To help you persist managed objects to the cloud, iCloud is integrated with Core Data. To use Core Data with
iCloud, you simply tell Core Data to create an iCloud-enabled persistent store. The iCloud service and Core
Data take care of the rest: The system manages the files in the ubiquity container that make up your persistent
store, and Core Data helps you keep your app up to date. To let you know when the content in your container
changes, Core Data posts notifications.
At a Glance
When you use Core Data, you have several storage models to choose from. Using Core Data with iCloud, you
have a subset of these options, as follows:
●
Atomic stores (for example, the binary store) load and save all of your managed objects in one go. Atomic
stores work best for smaller storage requirements.
●
Transactional stores (for example, the SQLite store) load and save only the managed objects that you’re
using and offer high–performance querying and merging. Transactional stores work best for larger, more
complex storage requirements.
●
Document storage (iOS only) works best for apps designed to use a document-based design paradigm.
Use document storage in combination with either an atomic or a transactional store.
When you decide on a storage model, consider the strengths of each store as well as the iCloud-specific
strengths discussed below.
Use Core Data Atomic Stores for Small, Simple Storage
iCloud supports XML (OS X only) and binary atomic persistent stores. Useful for small, simple storage
requirements, Core Data’s atomic-store support sacrifices merging and network efficiency for simplicity of use
for when your data rarely changes. When you use iCloud with an atomic persistent store, you work directly in
5
About Using iCloud with Core Data
Prerequisites
the ubiquity container. Binary (and XML) store files are themselves transferred to the iCloud servers; so whenever
a change is made to the data, the system uploads the entire store and pushes it to all connected devices. This
means that changes on one peer can overwrite changes made on the others.
iCloud treats Core Data atomic stores like any other file added to your app’s ubiquity container. You can learn
more about managing files in your app’s ubiquity container in iCloud Design Guide .

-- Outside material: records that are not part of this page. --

(* ===== verification/Replies.v ===== *)
(** * What strangers wrote back

    The second half of [packages/api/src/services/coalitionSync.ts], the moderation
    of inbound replies, and [services/coalitionExternalRetention.ts], the daily purge.
    None of it awaits. *)

From S2P Require Import Prelude JsMap Async CoalitionDomain Records Store Network Relay Slug Text SecretBox.
From S2P Require Import BillingRows Outreach Connections.
Open Scope Z_scope.

Definition EXTERNAL_AUTHOR_MAX : nat := 120.
Definition EXTERNAL_CONTENT_MAX : nat := 2000.
Definition EXTERNAL_REPLY_CAP_PER_POST : Z := 500.
Definition INBOUND_READ_WINDOW_DAYS : Z := 30.

Record IngestInput : Type := {
  ig_campaignPostId : string;
  ig_sourcePlatform : CoalitionPlatform;
  ig_externalAuthor : string;
  ig_externalId : option string;
  ig_content : string;
  ig_receivedAt : option string;
}.

Record ExternalActivityView : Type := {
  av_id : string;
  av_campaignId : string;
  av_campaignPostId : string;
  av_sourcePlatform : CoalitionPlatform;
  av_attribution : string;
  av_externalAuthor : string;
  av_content : string;
  av_moderationStatus : ExternalActivityModerationStatus;
  av_receivedAt : BillingRows.stamp;
}.

Definition toView (row : CoalitionExternalActivityRecord) : ExternalActivityView := {|
  av_id := xr_id row;
  av_campaignId := xr_campaignId row;
  av_campaignPostId := xr_campaignPostId row;
  av_sourcePlatform := xr_sourcePlatform row;
  av_attribution := xr_externalAuthor row +:+ " via " +:+ cap_label (COALITION_PLATFORM_CAPABILITIES (xr_sourcePlatform row));
  av_externalAuthor := xr_externalAuthor row;
  av_content := xr_content row;
  av_moderationStatus := xr_moderationStatus row;
  av_receivedAt := xr_receivedAt row;
|}.

Definition rejectedByCap (postsToday : Z) : GuardrailState :=
  mk_guard false (Some by_daily_cap) None postsToday EXTERNAL_REPLY_CAP_PER_POST.

(** The rows of one post: [.filter((row) => row.campaignPostId === post.id)] *)
Definition replies_to (post : CoalitionCampaignPostRecord) (o : outreach) : list CoalitionExternalActivityRecord :=
  List.filter (fun r => bool_decide (xr_campaignPostId r = xp_id post))
    (listCoalitionExternalActivity (Some (xp_campaignId post)) None None o).

Section replies.
Context `{Env} `{OutreachEnv}.

(** ** Ingestion *)

(** The reply already held under this origin id. *)
Definition seen_reply (post : CoalitionCampaignPostRecord) (i : IngestInput) (o : outreach) :
    option CoalitionExternalActivityRecord :=
  match truthy (ig_externalId i) with
  | None => None
  | Some x =>
      List.find (fun r => bool_decide (xr_campaignPostId r = xp_id post)
          && bool_decide (xr_sourcePlatform r = ig_sourcePlatform i)
          && bool_decide (xr_externalId r = Some x))
        (listCoalitionExternalActivity (Some (xp_campaignId post)) None None o)
  end.

(** The row and the event of a reply that is taken in. *)
Definition take_in (post : CoalitionCampaignPostRecord) (policy : ExternalReplyPolicy) (i : IngestInput)
    (o : outreach) : outreach * CoalitionExternalActivityRecord :=
  let (o, id) := newExternalActivityId o in
  let (o, saved) := upsertCoalitionExternalActivity
    (mk_xr id (xp_id post) (xp_campaignId post) (xp_coalitionId post) (ig_sourcePlatform i)
       (clip (ig_externalAuthor i) EXTERNAL_AUTHOR_MAX) (truthy (ig_externalId i))
       (clip (ig_content i) EXTERNAL_CONTENT_MAX)
       (if bool_decide (policy = reply_open) then ext_approved else ext_pending) None None
       (match ig_receivedAt i with Some text => as_sent text | None => at_ms (o_now o) end) 0 0) o in
  (emit_o (ev_external_received (xp_coalitionId post) (xp_campaignId post) (xr_id saved) (xr_sourcePlatform saved)) o,
   saved).

Definition ingestExternalActivity (i : IngestInput) (o : outreach) :
    outreach * SyncResult CoalitionExternalActivityRecord :=
  if negb inboundSyncEnabled then refuse (se_disabled gate_inbound) o
  else
    match getCoalitionCampaignPost (ig_campaignPostId i) o with
    | None => refuse se_not_found o
    | Some post =>
        if negb (bool_decide (xp_platform post = ig_sourcePlatform i)) then refuse se_not_found o
        else if negb (inbound (COALITION_PLATFORM_CAPABILITIES (ig_sourcePlatform i)))
        then refuse (se_disabled gate_inbound) o
        else
          match db_getCoalition (xp_coalitionId post) (o_db o) with
          | None => refuse se_not_found o
          | Some coalition =>
              if isStopped coalition then refuse se_not_found o
              else
                let policy := default reply_moderated (co_externalReplyPolicy coalition) in
                if bool_decide (policy = reply_off) then refuse se_forbidden o
                else
                  match getCoalitionCampaign (xp_campaignId post) (o_db o) with
                  | None => refuse se_not_found o
                  | Some campaign =>
                      if negb (publicStatus (cp_status campaign)) then refuse se_campaign_inactive o
                      else
                        let held := Z.of_nat (length (replies_to post o)) in
                        if EXTERNAL_REPLY_CAP_PER_POST <=? held then refuse (se_guardrail (rejectedByCap held)) o
                        else
                          match seen_reply post i o with
                          | Some seen => (o, Ok seen)
                          | None => let (o, saved) := take_in post policy i o in (o, Ok saved)
                          end
                  end
          end
    end.

(** ** Reading *)

Definition in_arrival_order (rows : list CoalitionExternalActivityRecord) : list CoalitionExternalActivityRecord :=
  js_sort (fun a b => received_before (xr_receivedAt a) (xr_receivedAt b)) rows.

Definition listApprovedActivity (campaignId : string) (o : outreach) : list ExternalActivityView :=
  match getCoalitionCampaign campaignId (o_db o) with
  | None => []
  | Some campaign =>
      match db_getCoalition (cp_coalitionId campaign) (o_db o) with
      | None => []
      | Some coalition =>
          if isStopped coalition then []
          else map toView (in_arrival_order (listCoalitionExternalActivity (Some campaignId) None (Some ext_approved) o))
      end
  end.

Definition listPendingActivity (idOrSlug actorId : string) (o : outreach) : SyncResult (list ExternalActivityView) :=
  match getCoalition idOrSlug (o_db o) with
  | None => Err se_not_found
  | Some c =>
      match activeMembership (co_id c) actorId (o_db o) with
      | None => Err se_not_member
      | Some m =>
          if negb (coalitionRoleCan (mb_role m) externals_moderate) then Err se_forbidden
          else Ok (map toView (in_arrival_order
                 (listCoalitionExternalActivity None (Some (co_id c)) (Some ext_pending) o)))
      end
  end.

(** ** Moderation *)

(** [db.upsertCoalitionExternalActivity({ ...row, moderationStatus, reviewedBy, reviewedAt: NOW_ISO() })] *)
Definition review (row : CoalitionExternalActivityRecord) (status : ExternalActivityModerationStatus) (by_ : string)
    (o : outreach) : outreach * CoalitionExternalActivityRecord :=
  upsertCoalitionExternalActivity
    (with_xr_reviewedAt (Some (o_now o)) (with_xr_reviewedBy (Some by_) (with_xr_moderationStatus status row))) o.

Definition moderateActivity (idOrSlug actorId activityId : string) (approve : bool) (o : outreach) :
    outreach * SyncResult ExternalActivityView :=
  match getCoalition idOrSlug (o_db o) with
  | None => refuse se_not_found o
  | Some c =>
      match activeMembership (co_id c) actorId (o_db o) with
      | None => refuse se_not_member o
      | Some m =>
          if negb (coalitionRoleCan (mb_role m) externals_moderate) then refuse se_forbidden o
          else
            match getCoalitionExternalActivity activityId o with
            | None => refuse se_not_found o
            | Some row =>
                if negb (bool_decide (xr_coalitionId row = co_id c)) then refuse se_not_found o
                else
                  let target := if approve then ext_approved else ext_rejected in
                  if bool_decide (xr_moderationStatus row = target) then (o, Ok (toView row))
                  else if bool_decide (xr_moderationStatus row = ext_rejected) then refuse se_already_moderated o
                  else
                    let (o, saved) := review row target actorId o in
                    (emit_o (ev_external_moderated (co_id c) (xr_id saved) approve actorId) o, Ok (toView saved))
            end
      end
  end.

Definition takeDownExternalActivity (idOrSlug moderatorId activityId reason : string) (o : outreach) :
    outreach * SyncResult ExternalActivityView :=
  match getCoalition idOrSlug (o_db o) with
  | None => refuse se_not_found o
  | Some c =>
      match getCoalitionExternalActivity activityId o with
      | None => refuse se_not_found o
      | Some row =>
          if negb (bool_decide (xr_coalitionId row = co_id c)) then refuse se_not_found o
          else if bool_decide (xr_moderationStatus row = ext_rejected) then (o, Ok (toView row))
          else
            let (o, saved) := review row ext_rejected moderatorId o in
            (emit_o (ev_external_taken_down (co_id c) (xr_campaignId saved) (xr_id saved) moderatorId reason) o,
             Ok (toView saved))
      end
  end.

(** ** Retention *)

Definition MIN_WINDOW_DAYS : Z := INBOUND_READ_WINDOW_DAYS.
Definition DEFAULT_PENDING_DAYS : Z := 30.
Definition DEFAULT_REJECTED_DAYS : Z := 30.
Definition DEFAULT_APPROVED_DAYS : Z := 365.
Definition RETENTION_DAY_MS : Z := 24 * 60 * 60 * 1000.

Record RetentionWindows : Type := { pendingDays : Z; rejectedDays : Z; approvedDays : Z }.

(** The number a text of digits writes. *)
Fixpoint digits_value (acc : Z) (l : list ascii) : Z :=
  match l with
  | [] => acc
  | c :: l => digits_value (10 * acc + (Z.of_nat (nat_of_ascii c) - 48)) l
  end.

Definition MAX_SAFE_INTEGER : Z := 2 ^ 53 - 1.

(** [parseInt] of digits beyond the safe integers is not a safe integer either. *)
Definition positiveIntDays (raw : option string) (fallback : Z) : Z :=
  match raw with
  | None => fallback
  | Some text =>
      let trimmed := js_trim text in
      if negb (only_chars is_digit trimmed) then fallback
      else
        let parsed := digits_value 0 (chars trimmed) in
        if (parsed <=? MAX_SAFE_INTEGER) && (0 <? parsed) then parsed else fallback
  end.

Definition retentionWindows : RetentionWindows :=
  let floored raw fallback := Z.max (positiveIntDays raw fallback) MIN_WINDOW_DAYS in
  {| pendingDays := floored RETENTION_PENDING_DAYS DEFAULT_PENDING_DAYS;
     rejectedDays := floored RETENTION_REJECTED_DAYS DEFAULT_REJECTED_DAYS;
     approvedDays := floored RETENTION_APPROVED_DAYS DEFAULT_APPROVED_DAYS |}.

(** [bucketOf]: the statuses are the buckets. *)
Definition bucketOf (row : CoalitionExternalActivityRecord) : ExternalActivityModerationStatus :=
  xr_moderationStatus row.

(** [Date.parse] of a kept date, [None] for [NaN]. *)
Definition instant_of (s : BillingRows.stamp) : option Z :=
  match s with
  | at_ms ms => Some ms
  | as_sent text => if bool_decide (text = "") then None else date_parse text
  end.

Definition anchorOf (row : CoalitionExternalActivityRecord) : option Z :=
  match bucketOf row, xr_reviewedAt row with
  | ext_rejected, Some t => Some t
  | _, _ => instant_of (xr_receivedAt row)
  end.

Definition window_of (w : RetentionWindows) (b : ExternalActivityModerationStatus) : Z :=
  match b with
  | ext_approved => approvedDays w
  | ext_rejected => rejectedDays w
  | ext_pending => pendingDays w
  end.

Definition isPastDue (w : RetentionWindows) (now : Z) (row : CoalitionExternalActivityRecord) : bool :=
  match anchorOf row with
  | None => true
  | Some anchor => window_of w (bucketOf row) * RETENTION_DAY_MS <? now - anchor
  end.

Record RetentionSweepResult : Type := {
  rsr_scanned : Z;
  rsr_pending : Z;
  rsr_rejected : Z;
  rsr_approved : Z;
}.

(** [db.deleteCoalitionExternalActivities([...due.keys()])], then one count per id
    removed under the bucket it was due in.  Ids are the keys of the table, so [due],
    a map from ids, holds one entry per due row. *)
Definition sweepExternalActivityRetention (now : Z) (o : outreach) : outreach * RetentionSweepResult :=
  let rows := listCoalitionExternalActivity None None None o in
  let due := List.filter (isPastDue retentionWindows now) rows in
  let (o, gone) := deleteCoalitionExternalActivities (map xr_id due) o in
  let purged b := count_by (fun r => bool_decide (xr_id r ∈ gone) && bool_decide (bucketOf r = b)) due in
  (o, {| rsr_scanned := Z.of_nat (length rows); rsr_pending := purged ext_pending;
         rsr_rejected := purged ext_rejected; rsr_approved := purged ext_approved |}).
End replies.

Use Core Data Transactional Stores for Large, Complex Storage
Core Data provides ubiquitous persistent storage for SQLite-backed stores. Core Data takes advantage of the
SQLite transactional persistence mechanism, saving and retrieving transaction logs—logs of changes—in your
app’s ubiquity container. The Core Data framework’s reliability and performance extend to iCloud, resulting
in dependable, fault-tolerant storage across multiple peers. Continue reading this document to learn more
about how to use iCloud with an SQLite store.
(iOS Only) Use Core Data Document Stores to Manage Documents in iCloud
The UIManagedDocument class is the primary mechanism through which Core Data stores managed documents
in iCloud on iOS. The UIManagedDocument class manages the entire Core Data stack for each document in
a document-based app. Changes to managed documents are automatically persisted to iCloud. By default,
managed documents are backed by SQLite-type persistent stores, but you can choose to use atomic stores
instead. While the steps you take to integrate the UIManagedDocument class into your app differ, the
model-specific guidelines and best practices you follow are generally the same. You can find additional
implementation strategies and tips in “Using Document Storage with iCloud” (page 26).
Prerequisites
iCloud is a service that stores your app’s data in the cloud and makes it available to your users’ iCloud-enabled
devices. Before using Core Data’s iCloud integration, you should read more about iCloud in iCloud Design
Guide . In addition, this guide assumes a working knowledge of Core Data, a powerful object graph and data
persistence framework. For more information about the Core Data framework, see “Introduction to Core Data
Programming Guide” in Core Data Programming Guide .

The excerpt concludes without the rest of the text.